Task directions: Retype all the records with nothing changed.

Segment Open

Inductive UEvent :=
| ULine (line : bytes) (retries : list ((S -> S) * N)) (now : N) (io : CheckpointIo)
| UEof
| UReadError
| UCancel.

Fixpoint read_stream (evs : list UEvent) (final : CheckpointIo) (sink : S) (st : ReaderState)
    (d : StateDir) (dedupe : option Checkpoint) (reconcile : bool) (full_since : option N)
    : option PhaseExit * ReaderState * StateDir * S :=
  match evs with
  | [] => (None, st, d, sink)
  | UCancel :: _ => (Some PhaseCancelled, st, save_checkpoint final (last_cp st) d, sink)
  | UEof :: _ => (Some PhaseDone, st, save_checkpoint final (last_cp st) d, sink)
  | UReadError :: _ => (Some PhaseFailed, st, save_checkpoint final (last_cp st) d, sink)
  | ULine line retries now io :: rest =>
    if MAX_LINE_LEN <? len line then read_stream rest final sink st d dedupe reconcile full_since
    else if negb (starts_with b#"{" (trim_start line))
    then read_stream rest final sink st d dedupe reconcile full_since
    else
      let '(out, st', d', sink', full_since') :=
        ship_line retries now io line sink st d dedupe reconcile full_since in
      match out with
      | LineDone => read_stream rest final sink' st' d' dedupe reconcile full_since'
      | LineCancelled => (Some PhaseCancelled, st', save_checkpoint final (last_cp st') d', sink')
      | LineReconcile => (Some PhaseReconcile, st', save_checkpoint final (last_cp st') d', sink')
      end
  end.

(** * The two phases *)

(** What one pass of [run_cycle] meets: whether [log show] and [log stream]
    start, the events of each phase, and their last checkpoint writes. *)
Record Round := mkRound {
  r_show : bool;
  r_backfill : list UEvent;
  r_show_io : CheckpointIo;
  r_stream : bool;
  r_live : list UEvent;
  r_stream_io : CheckpointIo;
}.

Definition run_backfill (r : Round) (sink : S) (cp : Checkpoint) (st : ReaderState) (d : StateDir)
    : option PhaseExit * ReaderState * StateDir * S :=
  if r_show r then read_stream (r_backfill r) (r_show_io r) sink st d (Some cp) false None
  else (Some PhaseFailed, st, d, sink).

Definition run_live (r : Round) (sink : S) (st : ReaderState) (d : StateDir)
    : option PhaseExit * ReaderState * StateDir * S :=
  if r_stream r then read_stream (r_live r) (r_stream_io r) sink st d None true None
  else (Some PhaseFailed, st, d, sink).

Fixpoint run_cycle (rounds : list Round) (sink : S) (d : StateDir)
    : option LoopExit * StateDir * S :=
  match rounds with
  | [] => (None, d, sink)
  | r :: rest =>
    let initial := load_checkpoint d in
    let st := reader_state_new initial in
    let live st d sink :=
      let '(exit, _, d2, sink2) := run_live r sink st d in
      match exit with
      | Some PhaseCancelled => (Some Cancelled, d2, sink2)
      | Some PhaseFailed => (Some Failed, d2, sink2)
      | Some PhaseDone => (Some Failed, d2, sink2)
      | Some PhaseReconcile => run_cycle rest sink2 d2
      | None => (None, d2, sink2)
      end in
    match initial with
    | Some cp =>
      let '(exit, st1, d1, sink1) := run_backfill r sink cp st d in
      match exit with
      | Some PhaseCancelled => (Some Cancelled, d1, sink1)
      | Some PhaseFailed => (Some Failed, d1, sink1)
      | Some PhaseReconcile | Some PhaseDone => live st1 d1 sink1
      | None => (None, d1, sink1)
      end
    | None => live st d sink
    end
  end.

(** The restart loop, as in [Journal.tail_journal]. *)
Fixpoint tail_unified_log (runs : list (list Round * bool)) (backoff : N) (d : StateDir) (sink : S)
    : StateDir * S * N :=
  match runs with
  | [] => (d, sink, backoff)
  | (rounds, cancelled) :: rest =>
    let '(exit, d', sink') := run_cycle rounds sink d in
    match exit with
    | Some Failed =>
      if (cancelled : bool) then (d', sink', backoff)
      else tail_unified_log rest (next_backoff backoff MAX_BACKOFF) d' sink'
    | _ => (d', sink', backoff)
    end
  end.
End unified.

(** The arguments of the two subprocesses; the predicate is one argument. *)
Definition show_args (predicate start_wall : bytes) : list bytes :=
  [b#"show"; b#"--style"; b#"ndjson"; b#"--start"; start_wall; b#"--predicate"; predicate].

Definition stream_args (predicate : bytes) : list bytes :=
  [b#"stream"; b#"--style"; b#"ndjson"; b#"--predicate"; predicate].

(** A clause [field == "value"] of a predicate. *)
Definition clause (field value : bytes) : bytes := field ++ b#" == " ++ [x22] ++ value ++ [x22].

Segment Closed

Task answer:
Inductive UEvent :=
| ULine (line : bytes) (retries : list ((S -> S) * N)) (now : N) (io : CheckpointIo)
| UEof
| UReadError
| UCancel.

Fixpoint read_stream (evs : list UEvent) (final : CheckpointIo) (sink : S) (st : ReaderState)
    (d : StateDir) (dedupe : option Checkpoint) (reconcile : bool) (full_since : option N)
    : option PhaseExit * ReaderState * StateDir * S :=
  match evs with
  | [] => (None, st, d, sink)
  | UCancel :: _ => (Some PhaseCancelled, st, save_checkpoint final (last_cp st) d, sink)
  | UEof :: _ => (Some PhaseDone, st, save_checkpoint final (last_cp st) d, sink)
  | UReadError :: _ => (Some PhaseFailed, st, save_checkpoint final (last_cp st) d, sink)
  | ULine line retries now io :: rest =>
    if MAX_LINE_LEN <? len line then read_stream rest final sink st d dedupe reconcile full_since
    else if negb (starts_with b#"{" (trim_start line))
    then read_stream rest final sink st d dedupe reconcile full_since
    else
      let '(out, st', d', sink', full_since') :=
        ship_line retries now io line sink st d dedupe reconcile full_since in
      match out with
      | LineDone => read_stream rest final sink' st' d' dedupe reconcile full_since'
      | LineCancelled => (Some PhaseCancelled, st', save_checkpoint final (last_cp st') d', sink')
      | LineReconcile => (Some PhaseReconcile, st', save_checkpoint final (last_cp st') d', sink')
      end
  end.

(** * The two phases *)

(** What one pass of [run_cycle] meets: whether [log show] and [log stream]
    start, the events of each phase, and their last checkpoint writes. *)
Record Round := mkRound {
  r_show : bool;
  r_backfill : list UEvent;
  r_show_io : CheckpointIo;
  r_stream : bool;
  r_live : list UEvent;
  r_stream_io : CheckpointIo;
}.

Definition run_backfill (r : Round) (sink : S) (cp : Checkpoint) (st : ReaderState) (d : StateDir)
    : option PhaseExit * ReaderState * StateDir * S :=
  if r_show r then read_stream (r_backfill r) (r_show_io r) sink st d (Some cp) false None
  else (Some PhaseFailed, st, d, sink).

Definition run_live (r : Round) (sink : S) (st : ReaderState) (d : StateDir)
    : option PhaseExit * ReaderState * StateDir * S :=
  if r_stream r then read_stream (r_live r) (r_stream_io r) sink st d None true None
  else (Some PhaseFailed, st, d, sink).

Fixpoint run_cycle (rounds : list Round) (sink : S) (d : StateDir)
    : option LoopExit * StateDir * S :=
  match rounds with
  | [] => (None, d, sink)
  | r :: rest =>
    let initial := load_checkpoint d in
    let st := reader_state_new initial in
    let live st d sink :=
      let '(exit, _, d2, sink2) := run_live r sink st d in
      match exit with
      | Some PhaseCancelled => (Some Cancelled, d2, sink2)
      | Some PhaseFailed => (Some Failed, d2, sink2)
      | Some PhaseDone => (Some Failed, d2, sink2)
      | Some PhaseReconcile => run_cycle rest sink2 d2
      | None => (None, d2, sink2)
      end in
    match initial with
    | Some cp =>
      let '(exit, st1, d1, sink1) := run_backfill r sink cp st d in
      match exit with
      | Some PhaseCancelled => (Some Cancelled, d1, sink1)
      | Some PhaseFailed => (Some Failed, d1, sink1)
      | Some PhaseReconcile | Some PhaseDone => live st1 d1 sink1
      | None => (None, d1, sink1)
      end
    | None => live st d sink
    end
  end.

(** The restart loop, as in [Journal.tail_journal]. *)
Fixpoint tail_unified_log (runs : list (list Round * bool)) (backoff : N) (d : StateDir) (sink : S)
    : StateDir * S * N :=
  match runs with
  | [] => (d, sink, backoff)
  | (rounds, cancelled) :: rest =>
    let '(exit, d', sink') := run_cycle rounds sink d in
    match exit with
    | Some Failed =>
      if (cancelled : bool) then (d', sink', backoff)
      else tail_unified_log rest (next_backoff backoff MAX_BACKOFF) d' sink'
    | _ => (d', sink', backoff)
    end
  end.
End unified.

(** The arguments of the two subprocesses; the predicate is one argument. *)
Definition show_args (predicate start_wall : bytes) : list bytes :=
  [b#"show"; b#"--style"; b#"ndjson"; b#"--start"; start_wall; b#"--predicate"; predicate].

Definition stream_args (predicate : bytes) : list bytes :=
  [b#"stream"; b#"--style"; b#"ndjson"; b#"--predicate"; predicate].

(** A clause [field == "value"] of a predicate. *)
Definition clause (field value : bytes) : bytes := field ++ b#" == " ++ [x22] ++ value ++ [x22].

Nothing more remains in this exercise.